The “sideways cone” shape of the dots indicates that the changes among larger schools – i.e., the dots further to the right of the plot – are considerably more modest than those of smaller schools. Just to give a better idea of these differences, consider that roughly one in four schools in this sample have sample sizes of fewer than 200 students, while almost one in five (17 percent) of schools have samples of 500 or more students. The mean absolute change (positive or negative) for the former schools (fewer than 200 tested students) is 6.7 percentage points, which is almost 50 percent larger than the average absolute change (4.5 percentage points) among the latter schools (samples of 500 or more students).

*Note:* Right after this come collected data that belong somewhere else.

(** C8: when the driver call and the offset query return,
    [get_ipc_handle] returns a record holding the memory object, the
    64-byte array the driver wrote the platform handle into (the
    driver's bytes themselves when it wrote 64 of them),
    [memory.size], the device identity, and the offset the pool
    allocator reported for the memory's device pointer on the given
    stream.  On the block pool that offset is the pointer minus the
    block start: 0 at the start of the block, positive inside it. *)
Theorem get_ipc_handle_packages_offset :
  (forall (X : Type) (C : Collaborators X) (self : Manager)
          (memory : MemoryPointer) (stream : Z) (w : World X)
          (written : list byte) (x1 : X) (offset : Z) (x2 : X),
     cuIpcGetMemHandle (owner_handle memory) (ext w)
     = (Return written, x1) ->
     rmm_getallocationoffset (device_ctypes_pointer memory) stream x1
     = (Return offset, x2) ->
     exists ipc,
       fst (get_ipc_handle self memory stream w) = Return ipc /\
       ipc_base ipc = memory /\
       ipc_handle ipc = c_byte_64 written /\
       (length written = 64%nat -> ipc_handle ipc = written) /\
       length (ipc_handle ipc) = 64%nat /\
       ipc_size ipc = mp_size memory /\
       ipc_source_info ipc = get_device_identity x1 /\
       ipc_offset ipc = offset) /\
  (forall (self : Manager) (memory : MemoryPointer) (stream : Z)
          (w : World BlockPool),
     exists ipc,
       fst (get_ipc_handle self memory stream w) = Return ipc /\
       ipc_offset ipc = mp_handle memory - bp_base (ext w) /\
       (mp_handle memory = bp_base (ext w) -> ipc_offset ipc = 0) /\
       (bp_base (ext w) < mp_handle memory -> 0 < ipc_offset ipc)).
Proof.
  split.
  - intros X C self memory stream w written x1 offset x2 Hdrv Hoff.
    eexists. split.
    + exact (get_ipc_handle_returns self memory stream w written x1
               offset x2 Hdrv Hoff).
    + simpl. split; [reflexivity |]. split; [reflexivity |].
      split; [apply c_byte_64_full |].
      split; [apply length_c_byte_64 |]. by repeat split.
  - intros self memory stream w. eexists. split; [reflexivity |].
    simpl. unfold device_ctypes_pointer.
    split; [reflexivity |]. split; intros Hp; lia.
Qed.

In other words, again, smaller schools exhibit much larger year-to-year changes, whether positive or negative, than larger schools. And this presumably is not because there is something about attending a smaller school that causes students’ measured performance to fluctuate more. It is because of their smaller samples.
This matters in accountability systems because it means that smaller schools are more likely to be rewarded or punished, not because they are any better or worse, but simply because their results are noisier. And the same goes for accountability systems that hold schools and districts accountable for performance among student subgroups – diverse schools would be less likely to punished or rewarded, because their subgroup-specific sample sizes are larger.
We’ve noted before that small sample sizes are a problem when it comes to evaluating individual teachers–there is a lot of year-to-year variability leading incredibly imprecise assessments. That doesn’t mean test outcomes, whether focused on teachers or schools, can’t be useful, but they need to be taken with a huge grain of salt and shouldn’t be used except in extremis to make hiring and firing decisions.